### DATA RECORDS
Lemma broadcaster_start s w result s' w' : documented → BroadcasterSocket.start P s w = (result, s', w') →
  broadcaster_started s' w w' result ∧ acquired (BroadcasterSocket.socket_fd_ s') w w'.
Proof.
  intros HP. unfold BroadcasterSocket.start, broadcaster_started.
  destruct (sys (SysSocket SOCK_DGRAM) w) as [fd w1] eqn:H1. pose proof (acquired_socket _ _ _ _ H1) as Hacq.
  destruct (Z.eqb_spec fd INVALID) as [->|Hfd].
  { intros [= <- <- <-]. split; [|done]. right. split; [done|]. left. by eapply broke_one. }
  pose proof (did_one _ _ _ _ H1 Hfd) as Hd1.
  destruct (open_fds_opened _ _ _ _ H1 eq_refl Hfd) as [Hpos _].
  destruct (network.both _ _ w1) as [b w2] eqn:H2. unfold network.both at 1 in H2.
  destruct (network.set_socket_nonblocking P fd w1) as [nb w11] eqn:H11.
  destruct (set_socket_nonblocking_steps P _ _ _ _ H11) as [Hd11 Ho11].
  destruct nb; cycle 1; [injection H2 as <- <-; simpl; intros [= <- <- <-]|].
  { split; [|by eapply acquired_same]. right. split; [done|]. left. by eapply did_broke. }
  destruct Hd11 as (flags & Hd11 & Hin). apply steps in H2 as [Hd2 Ho2].
  destruct b; simpl; cycle 1; [intros [= <- <- <-]|].
  { split; [|eapply acquired_same; [done|]; simpl; congruence]. right. split; [done|]. left.
    do 2 (eapply did_broke; [done|]). done. }
  destruct (inet_pton P SocketConfig.MCAST_GROUP) as [st1 a1] eqn:E1.
  destruct (inet_pton P SocketConfig.MCAST_INTERFACE) as [st2 a2] eqn:E2. simpl.
  assert (acquired fd w w2) as Hacq2 by (eapply acquired_same; [done|congruence]).
  destruct (Z.eqb_spec st1 0) as [->|H01]; [intros [= <- <- <-]; split; [by left|done]|].
  destruct (Z.eqb_spec st1 INVALID) as [->|H11']; [intros [= <- <- <-]; split; [by right; auto|done]|].
  pose proof (HP SocketConfig.MCAST_GROUP) as HG. rewrite E1 in HG. simpl in HG.
  destruct HG as [->|[?|?]]; [|done..].
  destruct (Z.eqb_spec st2 1) as [->|Hst2]; simpl; [|intros [= <- <- <-]; split; [by right; auto|done]].
  destruct (network.set_multicast_interface fd a2 w2) as [b w3] eqn:H3. apply steps in H3 as [Hd3 Ho3].
  assert (acquired fd w w3) as Hacq3 by (eapply acquired_same; [done|congruence]).
  destruct b; simpl; intros [= <- <- <-]; (split; [|done]).
  - split_and!; [done|by unfold group_address; rewrite E1|]. exists flags. unfold broadcaster_calls. rewrite E2.
    split; [|do 2 (eapply did_history; [done|]); done]. do 3 (eapply did_app; [done|]). done.
  - right. split; [done|]. left. do 3 (eapply did_broke; [done|]). done.
Qed.

Definition listener_calls fd : list syscall :=
  [SysSocket SOCK_DGRAM] ++
  ([SysSetOption fd (SO_REUSEADDR 1)] ++ [SysSetOption fd (SO_RCVBUF SocketConfig.LISTENER_SOCKET_BUFFER_SIZE)]) ++
  [SysBind fd {| sin_port := htons P SocketConfig.MCAST_PORT; s_addr := INADDR_ANY |}] ++
  join_calls P fd SocketConfig.MCAST_GROUP.

Definition listener_initialized fd w w' (result : expected unit HandlerError.t) : Prop :=
  match result with
  | Value _ => 0 ≤ fd ∧ did w w' (listener_calls fd)
  | Unexpected e =>
      e = HandlerError.InvalidMulticastGroup ∧ (inet_pton P SocketConfig.MCAST_GROUP).1 = 0 ∨
      e = HandlerError.StartUDPListener ∧ (broke w w' ∨ (inet_pton P SocketConfig.MCAST_GROUP).1 = INVALID)
  end.

Lemma listener_initialize s w result s' w' : RealTimeListenerSocket.initialize P s w = (result, s', w') →
  listener_initialized (RealTimeListenerSocket.socket_fd_ s') w w' result ∧
  acquired (RealTimeListenerSocket.socket_fd_ s') w w'.
Proof.
  unfold RealTimeListenerSocket.initialize, listener_initialized.
  destruct (sys (SysSocket SOCK_DGRAM) w) as [fd w1] eqn:H1. pose proof (acquired_socket _ _ _ _ H1) as Hacq.
  destruct (Z.eqb_spec fd INVALID) as [->|Hfd].
  { intros [= <- <- <-]. split; [|done]. right. split; [done|]. left. by eapply broke_one. }
  pose proof (did_one _ _ _ _ H1 Hfd) as Hd1.
  destruct (open_fds_opened _ _ _ _ H1 eq_refl Hfd) as [Hpos _].
  destruct (network.both _ _ w1) as [b w2] eqn:H2. apply steps in H2 as [Hd2 Ho2].
  pose proof (acquired_same _ _ _ _ Hacq Ho2) as Hacq2.
  destruct b; simpl; cycle 1; [intros [= <- <- <-]|].
  { split; [|done]. right. split; [done|]. left. by eapply did_broke. }
  destruct (sys (SysBind _ _) w2) as [bound w3] eqn:H3.
  pose proof (acquired_same _ _ _ _ Hacq2 (open_fds_neutral _ _ _ _ H3 eq_refl)) as Hacq3.
  destruct (Z.eqb_spec bound (-1)) as [->|Hbound]; [intros [= <- <- <-]|].
  { split; [|done]. right. split; [done|]. left. do 2 (eapply did_broke; [done|]). by eapply broke_one. }
  destruct (network.join_multicast_group _ _ _ w3) as [status w4] eqn:H4. apply join_steps in H4 as [Hd4 Ho4].
  pose proof (acquired_same _ _ _ _ Hacq3 Ho4) as Hacq4. pose proof (did_one _ _ _ _ H3 Hbound) as Hd3.
  destruct status; intros [= <- <- <-]; (split; [|done]).
  - split; [done|]. do 3 (eapply did_app; [done|]). done.
  - by left.
  - right. split; [done|]. destruct Hd4; [by right|left]. do 3 (eapply did_broke; [done|]). done.
Qed.

Definition client_calls fd : list syscall :=
  [SysSocket SOCK_STREAM] ++
  [SysConnect fd {| sin_port := htons P SocketConfig.RETRANSMIT_PORT; s_addr := (inet_pton P SocketConfig.SERVER_IP).2 |}].

Definition client_connected fd w w' (result : expected unit HandlerError.t) : Prop :=
  match result with
  | Value _ => 0 ≤ fd ∧ did w w' (client_calls fd)
  | Unexpected e =>
      e = HandlerError.InvalidRetransmitServer ∧ (inet_pton P SocketConfig.SERVER_IP).1 = 0 ∨
      e = HandlerError.StartRetransmitClient ∧ (broke w w' ∨ (inet_pton P SocketConfig.SERVER_IP).1 = INVALID) ∨
      e = HandlerError.ConnectToRetransmitServer ∧ broke w w'
  end.

(** The assertion that the socket is valid never fails. *)
Lemma client_connect w : ∃ result fd w', RetransmitListenerSocket.initialize_and_connect P w = Ok (result, fd, w') ∧
  client_connected fd w w' result ∧ acquired fd w w'.
Proof.
  unfold RetransmitListenerSocket.initialize_and_connect, RetransmitListenerSocket.connect_to_server, client_connected.
  destruct (sys (SysSocket SOCK_STREAM) w) as [fd w1] eqn:H1. pose proof (acquired_socket _ _ _ _ H1) as Hacq.
  destruct (Z.eqb_spec fd (-1)) as [->|Hfd].
  { do 3 eexists. split; [done|]. split; [|done]. right. left. split; [done|]. left. by eapply broke_one. }
  pose proof (did_one _ _ _ _ H1 Hfd) as Hd1.
  destruct (open_fds_opened _ _ _ _ H1 eq_refl Hfd) as [Hpos _].
  rewrite (proj2 (Z.leb_le _ _) Hpos). cbn [mbind outcome_bind assert_]. unfold client_calls.
  destruct (inet_pton P SocketConfig.SERVER_IP) as [st a]; simpl.
  destruct (Z.eqb_spec st 0) as [->|]; [do 3 eexists; split; [done|]; split; [by left|done]|].
  destruct (Z.eqb_spec st INVALID) as [->|]; [do 3 eexists; split; [done|]; split; [by right; left; auto|done]|].
  destruct (sys (SysConnect _ _) w1) as [r w2] eqn:H2.
  pose proof (acquired_same _ _ _ _ Hacq (open_fds_neutral _ _ _ _ H2 eq_refl)) as Hacq2.
  destruct (Z.eqb_spec r INVALID) as [->|Hr]; (do 3 eexists; split; [done|]; split; [|done]).
  - right. right. split; [done|]. eapply did_broke; [done|]. by eapply broke_one.
  - split; [done|]. exact (did_app _ _ _ _ _ Hd1 (did_one _ _ _ _ H2 Hr)).
Qed.

Definition server_listener_calls fd flags : list syscall :=
  [SysSocket SOCK_STREAM] ++ nonblocking_calls P fd flags ++
  [SysBind fd {| sin_port := htons P SocketConfig.RETRANSMIT_PORT; s_addr := INADDR_ANY |}].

### DIRECTIONS FOR THIS TASK
Search the data above for the word "RealTimeListenerSocket" and report how many lines contain it, with nothing further.

### EXERCISE OUTPUT
4